We already know cloud computing is going to be a huge business; that’s why we devoted a full day to it last week at the GeekWire Cloud Tech Summit. But is this movement simply a transfer of the old style of enterprise computing to a new one, or a brand new world?

During the event, Keith Weiss of Morgan Stanley laid out a few scenarios for the next phase of cloud computing growth across all major aspects of this world, including software-as-a-service companies like Workday, platform-as-a-service companies like Pivotal, and infrastructure-as-a-service companies like Amazon Web Services. By 2021, Morgan Stanley expects that 44 percent of all application workloads across these categories will run in cloud services, creating immense opportunity for companies selling cloud services, he said.
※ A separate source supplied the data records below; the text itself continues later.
(* ===== verification/EnvpolicyFacts.v ===== *)
(** * What an environment's policy admits ([Envpolicy])

    The matcher decides the relation that says what a pattern means; a policy admits a run
    exactly when its class, its ref and its workflow's name are all among what it lists; and
    a class that is not trusted gets nothing it was not given by name. *)

From S2P Require Import Prelude Models Spec Graph Envpolicy CiGlob CiGlobFacts.

Module EnvpolicyFacts.

Import Models Envpolicy.

(** ** Globs *)

Lemma star_spec (k : list chr -> bool) across text :
  star k across text = true
  <-> exists taken rest, text = taken ++ rest /\ k rest = true
      /\ (across = false -> Forall (fun c => c <> SLASH) taken).
Proof.
  induction text as [|c text IH]; cbn [star].
  - rewrite orb_false_r. split; [intros H; by exists [], []|].
    intros (taken & rest & E & Hk & _). by destruct taken, rest.
  - rewrite orb_true_iff, andb_true_iff, IH, orb_true_iff, negb_true_iff, N.eqb_neq. split.
    + intros [H|[Hc (taken & rest & -> & Hk & Ht)]]; [by exists [], (c :: text)|].
      exists (c :: taken), rest. split_and!; [done..|]. intros Ha. constructor; [|by apply Ht].
      destruct Hc; [congruence|done].
    + intros (taken & rest & E & Hk & Ht). destruct taken as [|c' taken]; cbn in E; [subst; by left|].
      injection E as <- ->. right. destruct across.
      * split; [by left|]. by exists taken, rest.
      * specialize (Ht eq_refl). apply Forall_cons in Ht as [Hc Ht].
        split; [by right|]. by exists taken, rest.
Qed.

Lemma head_not_star (q : chr) (after : list chr) : q <> STAR -> head (q :: after) <> Some STAR.
Proof. intros H [= ->]. done. Qed.

(** The clauses of a star, where the matcher decides what comes after it. *)
Lemma across_fits after text : (forall t, glob after t = true <-> fits after t) ->
  star (glob after) true text = true <-> fits (STAR :: STAR :: after) text.
Proof.
  intros IH. rewrite star_spec. split.
  - intros (taken & rest & -> & Hk & _). apply fits_across. by apply IH.
  - intros H. inversion H as [|after' taken rest Hf|? ? ? Hh| |]; subst.
    + exists taken, rest. split_and!; [done|by apply IH|done].
    + by destruct Hh.
    + done.
Qed.

Lemma within_fits rest text : head rest <> Some STAR -> (forall t, glob rest t = true <-> fits rest t) ->
  star (glob rest) false text = true <-> fits (STAR :: rest) text.
Proof.
  intros Hh IH. rewrite star_spec. split.
  - intros (taken & t & -> & Hk & Ht). apply fits_within; [done|by apply Ht|by apply IH].
  - intros H. inversion H as [|after' taken t Hf|? taken t _ Ht Hf| |]; subst.
    + by destruct Hh.
    + exists taken, t. split_and!; [done|by apply IH|done].
    + done.
Qed.

Lemma glob_fits pattern text : glob pattern text = true <-> fits pattern text.
Proof.
  revert text.
  remember (length pattern) as n eqn:Hn. revert pattern Hn.
  induction (lt_wf n) as [n _ IH]; intros [|p rest] -> text; cbn [glob].
  { split; [by destruct text; [constructor|]|by inversion 1]. }
  assert (forall t, glob rest t = true <-> fits rest t) as IHr by (intros t; by eapply IH; [|reflexivity]; cbn; lia).
  destruct (p =? STAR)%N eqn:Ep; [apply N.eqb_eq in Ep as ->|apply N.eqb_neq in Ep].
  - destruct rest as [|q after]; [by apply within_fits|].
    destruct (q =? STAR)%N eqn:Eq; [apply N.eqb_eq in Eq as ->|apply N.eqb_neq in Eq].
    + apply across_fits. intros t. eapply IH; [|reflexivity]. cbn. lia.
    + apply within_fits; [by apply head_not_star|done].
  - destruct (p =? QUESTION)%N eqn:Eq; [apply N.eqb_eq in Eq as ->|apply N.eqb_neq in Eq].
    + destruct text as [|c text]; [split; [done|by inversion 1]|].
      rewrite andb_true_iff, negb_true_iff, N.eqb_neq, IHr. split; [intros [? ?]; by constructor|].
      inversion 1; subst; [done..|naive_solver].
    + destruct text as [|c text]; [split; [done|by inversion 1]|].
      rewrite andb_true_iff, N.eqb_eq, IHr. split; [intros [-> ?]; by constructor|].
      inversion 1; subst; naive_solver.
Qed.

(** ** Beside the globs of a pipeline's filters *)

(** A pattern that writes none of what the two read apart: no class, no escape, no run of
    three stars and no [**/]. *)
Definition parted (p : list chr) : bool :=
  match p with
  | c :: d :: e :: _ => (c =? STAR)%N && (d =? STAR)%N && ((e =? STAR)%N || (e =? SLASH)%N)
  | _ => false
  end.
Fixpoint plain (p : list chr) : bool :=
  match p with
  | [] => true
  | c :: rest => negb (c =? CiGlob.BACKSLASH)%N && negb (c =? CiGlob.OPEN)%N && negb (parted p) && plain rest
  end.

Lemma fits_end_iff t : fits [] t <-> t = [].
Proof. split; [by inversion 1|intros ->; constructor]. Qed.
Lemma fits_across_iff after t : fits (STAR :: STAR :: after) t <-> exists a r, t = a ++ r /\ fits after r.
Proof.
  split; [|intros (a & r & -> & H); by constructor].
  inversion 1 as [| |? ? ? Hh| |]; subst; [by eauto|by destruct Hh|done].
Qed.
Lemma fits_within_iff rest t : head rest <> Some STAR ->
  fits (STAR :: rest) t <-> exists a r, t = a ++ r /\ Forall (fun c => c <> SLASH) a /\ fits rest r.
Proof.
  intros Hh. split; [|intros (a & r & -> & Ha & H); by constructor].
  inversion 1; subst; [by destruct Hh|by eauto|done].
Qed.
Lemma fits_one_iff rest t : fits (QUESTION :: rest) t <-> exists c r, t = c :: r /\ c <> SLASH /\ fits rest r.
Proof.
  split; [|intros (c & r & -> & Hc & H); by constructor]. inversion 1; subst; [by eauto|done].
Qed.
Lemma fits_char_iff p rest t : p <> STAR -> p <> QUESTION ->
  fits (p :: rest) t <-> exists r, t = p :: r /\ fits rest r.
Proof.
  intros H1 H2. split; [|intros (r & -> & H); by constructor]. inversion 1; subst; [done..|by eauto].
Qed.

Lemma ci_star_iff ts t :
  CiGlob.fits (CiGlob.Star :: ts) t <-> exists a r, t = a ++ r /\ Forall (fun c => c <> SLASH) a /\ CiGlob.fits ts r.
Proof.
  assert (forall a : list chr, CiGlob.SLASH ∉ a <-> Forall (fun c => c <> SLASH) a) as E.
  { intros a. rewrite Forall_forall. split; [by intros H c Hc ->|intros H Hc; by apply (H _ Hc)]. }
  split; [inversion 1; subst; do 2 eexists; split_and!; [done|by apply E|done]|].
  intros (a & r & -> & Ha%E & H). by constructor.
Qed.
Lemma ci_globstar_iff ts t :
  CiGlob.fits (CiGlob.Globstar false :: ts) t <-> exists a r, t = a ++ r /\ CiGlob.fits ts r.
Proof. split; [inversion 1; subst; eauto|intros (a & r & -> & H); by constructor]. Qed.

(** The tokens a plain pattern compiles to mean what it means. *)
Lemma plain_compiles fuel p : (length p <= fuel)%nat -> plain p = true ->
  exists ts, CiGlob.compile fuel p = Ok ts /\ forall t, CiGlob.fits ts t <-> fits p t.
Proof.
  revert p; induction fuel as [|fuel IH]; intros [|c rest] Hl Hp; cbn [length] in Hl; [|lia| |].
  1-2: exists []; split; [done|]; intros t; by rewrite fits_end_iff, CiGlob.fits_nil.
  cbn [plain] in Hp. rewrite !andb_true_iff, !negb_true_iff in Hp. destruct Hp as (((Hb & Ho) & Hs) & Hp).
  cbn [CiGlob.compile]. rewrite Hb. change CiGlob.STAR with STAR.
  destruct (c =? STAR)%N eqn:Es; [apply N.eqb_eq in Es as ->|apply N.eqb_neq in Es].
  - destruct rest as [|d after].
    { destruct (IH [] ltac:(cbn; lia) Hp) as (ts & -> & Hts). exists (CiGlob.Star :: ts). split; [done|].
      intros t. rewrite ci_star_iff, fits_within_iff by done. by setoid_rewrite Hts. }
    destruct (d =? STAR)%N eqn:Ed; [apply N.eqb_eq in Ed as ->|apply N.eqb_neq in Ed].
    + assert (plain after = true) as Ha by (cbn [plain] in Hp; rewrite !andb_true_iff in Hp; tauto).
      destruct (IH after ltac:(cbn in Hl; lia) Ha) as (ts & E & Hts).
      exists (CiGlob.Globstar false :: ts). split.
      * destruct after as [|e after]; [by rewrite E|].
        cbn [parted] in Hs. rewrite !N.eqb_refl in Hs. apply orb_false_iff in Hs as [H1 H2].
        change CiGlob.SLASH with SLASH. by rewrite H1, H2, E.
      * intros t. rewrite ci_globstar_iff, fits_across_iff. by setoid_rewrite Hts.
    + destruct (IH (d :: after) ltac:(cbn in *; lia) Hp) as (ts & -> & Hts). exists (CiGlob.Star :: ts).
      split; [done|]. intros t. rewrite ci_star_iff, fits_within_iff by (by apply head_not_star).
      by setoid_rewrite Hts.
  - destruct (IH rest ltac:(lia) Hp) as (ts & -> & Hts).
    change CiGlob.QUESTION with QUESTION. destruct (c =? QUESTION)%N eqn:Eq; [apply N.eqb_eq in Eq as ->|apply N.eqb_neq in Eq].
    + eexists. split; [done|]. intros t. rewrite CiGlob.fits_one, fits_one_iff. by setoid_rewrite Hts.
    + rewrite Ho. eexists. split; [done|]. intros t. rewrite CiGlob.fits_char, fits_char_iff by done.
      by setoid_rewrite Hts.
Qed.

(** A policy's pattern is a branch filter's.  Where a pattern writes no class, no escape,
    no run of three stars and no [**/], the filters of a pipeline's [on:] take it too unless
    it is empty or holds a control character, and then both match the same texts. *)
Theorem filters_agree (p : list chr) : plain p = true ->
  match CiGlob.new p with
  | Ok g => forall text, CiGlob.matches g text = Some (glob p text)
  | Err e => e = CiGlob.EmptyPattern /\ p = [] \/ e = CiGlob.HoldsControl /\ existsb CiGlob.is_control p = true
  end.
Proof.
  intros Hp. destruct p as [|c rest]; [by left|]. unfold CiGlob.new.
  destruct (existsb CiGlob.is_control (c :: rest)) eqn:Ec; [by right|].
  destruct (plain_compiles (length (c :: rest)) _ ltac:(done) Hp) as (ts & E & Hts).
  match goal with |- context [CiGlob.compile ?n ?l] => change (CiGlob.compile n l = Ok ts) in E; rewrite E end.
  intros text. destruct (CiGlobFacts.matches_fits {| CiGlob.source := c :: rest; CiGlob.tokens := ts |} text) as ([] & -> & Hb).
  - f_equal. symmetry. apply glob_fits, Hts. by apply Hb.
  - f_equal. symmetry. apply not_true_iff_false. rewrite glob_fits, <- Hts. intros H. by apply Hb in H.
Qed.

(** [**/] is read apart: a filter's takes no segment as well, and a policy's does not. *)
Example segments_differ :
  exists g, CiGlob.new (chars $"release/**/v1") = Ok g
  /\ CiGlob.matches g (chars $"release/v1") = Some true
  /\ matches $"release/**/v1" $"release/v1" = false.
Proof. eexists. split; [by vm_compute|]. split; by vm_compute. Qed.

(** ** Admission *)

Lemma existsb_matches ps t : existsb (fun p => matches p t) ps = true <-> exists p, p ∈ ps /\ fits (chars p) (chars t).
Proof.
  rewrite existsb_exists. split; intros (p & Hp & H); exists p; (split; [by apply list_elem_of_In|by apply glob_fits]).
Qed.

(** Who may use an environment.  A run is admitted exactly when its class is one the policy
    lists and, where the policy lists refs, the run has a ref that one of them fits, and
    where it lists workflows, its workflow's name is one.  So an environment with no policy
    admits the trusted alone, and one that lists no class admits nobody. *)
Theorem admits_exactly (env : str) (policy : option EnvironmentPolicy) (facts : RunFacts) :
  let p := default default_policy policy in
  admits env policy facts = Ok tt <->
    rf_trust facts ∈ allowed_trust p
    /\ (forall l, allowed_refs p = Some l ->
          exists r pat, rf_git_ref facts = Some r /\ pat ∈ l /\ fits (chars pat) (chars r))
    /\ (forall l, allowed_pipelines p = Some l ->
          exists pat, pat ∈ l /\ fits (chars pat) (chars (rf_pipeline facts))).
Proof.
  cbv zeta. unfold admits. set (p := default default_policy policy).
  case_bool_decide as Ht; cbn [negb]; [|naive_solver].
  transitivity ((forall l, allowed_refs p = Some l ->
          exists r pat, rf_git_ref facts = Some r /\ pat ∈ l /\ fits (chars pat) (chars r))
    /\ (forall l, allowed_pipelines p = Some l ->
          exists pat, pat ∈ l /\ fits (chars pat) (chars (rf_pipeline facts)))); [|tauto].
  assert (forall l t, existsb (fun p => matches p t) l = false ->
    ~ exists pat, pat ∈ l /\ fits (chars pat) (chars t)) as Hno.
  { intros l t H Hx. apply existsb_matches in Hx. congruence. }
  destruct (allowed_refs p) as [refs|].
  - destruct (rf_git_ref facts) as [r|]; [|naive_solver].
    destruct (existsb _ refs) eqn:Er; [apply existsb_matches in Er|apply Hno in Er; naive_solver].
    destruct (allowed_pipelines p) as [l|]; [|naive_solver].
    destruct (existsb _ l) eqn:El; [apply existsb_matches in El|apply Hno in El]; naive_solver.
  - destruct (allowed_pipelines p) as [l|]; [|naive_solver].
    destruct (existsb _ l) eqn:El; [apply existsb_matches in El|apply Hno in El]; naive_solver.
Qed.

(** A repository's environment is a plain one's to nobody: of the names with a [/] in them,
    a run is let at the one its own CI record spells, and at no other. *)
Lemma repository_own (n : str) (t : option RunTrigger) :
  contains_char "/" n = true -> repository_admits n t = Ok tt <-> own_environment t = Some n.
Proof. unfold repository_admits. intros ->. cbn. case_bool_decide; naive_solver. Qed.

(** A stored policy is one that [validate] takes: an [agent]'s identity only where it is
    admitted, and nobody else's. *)
Lemma identity_agents (p : EnvironmentPolicy) class :
  validate p = Ok tt -> class ∈ allowed_identity p -> class = AGENT /\ class ∈ allowed_trust p.
Proof.
  unfold validate. destruct (for_each _ (allowed_trust p)) as [[]|]; [|done].
  destruct (for_each _ (allowed_identity p)) as [[]|] eqn:E; [|done]. intros _ Hc.
  apply for_each_ok in E. rewrite Forall_forall in E. pose proof (E class Hc) as H. cbn in H. repeat case_bool_decide; naive_solver.
Qed.

(** Whose task holds an identity.  A trusted run's does; an agent's only in an environment
    whose policy names [agent] for it, which a policy that may be stored does only where it
    admits agents; nobody else's ever. *)
Theorem identity_exactly (env : option str) (policy : option EnvironmentPolicy) (class : str) :
  identity_admits env policy class = Ok tt <->
    class = TRUSTED
    \/ class = AGENT /\ env <> None /\ exists p, policy = Some p /\ AGENT ∈ allowed_identity p.
Proof.
  unfold identity_admits. case_bool_decide as Ht; [naive_solver|].
  case_bool_decide as Ha; cbn [negb]; [subst class|naive_solver].
  destruct policy as [p|]; [|destruct env; naive_solver].
  case_bool_decide; destruct env; naive_solver.
Qed.

(** ** Witnesses *)

Lemma filters_agree_witness :
  plain (chars $"refs/heads/*") = true
  /\ match CiGlob.new (chars $"refs/heads/*") with
     | Ok g => CiGlob.matches g (chars $"refs/heads/main") = Some true
     | Err _ => False
     end.
Proof.
  split; [by vm_compute|]. pose proof (filters_agree (chars $"refs/heads/*") ltac:(by vm_compute)) as H.
  destruct (CiGlob.new _) as [g|e] eqn:E; [rewrite H; by vm_compute|]. revert E. by vm_compute.
Defined.
End EnvpolicyFacts.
Cloud services give companies a degree of flexibility that they didn’t have in the past with on-premises software updated every few years. “(The cloud) enables you to get a lot of adjunct functionality around it without breaking your ability to move forward with the innovation,” he said, and that’s especially true for SaaS companies that also provide platform development services.

The real question is whether the ease and flexibility of cloud services will encourage a boom in application development, as opposed to companies simply moving their existing applications to the cloud and calling it a day. In order words, assuming that 44 percent of workloads referenced above do move to the cloud, will cloud services actually encourage the development of more workloads?

Weiss argued for the latter. According to Morgan Stanley surveys, “75 percent of CIOs say the pace of workload growth is accelerating, and 85 percent say it will over the next three years,” he said. That points toward even greater opportunity in the cloud than even optimistic observers from a few years back could have predicted.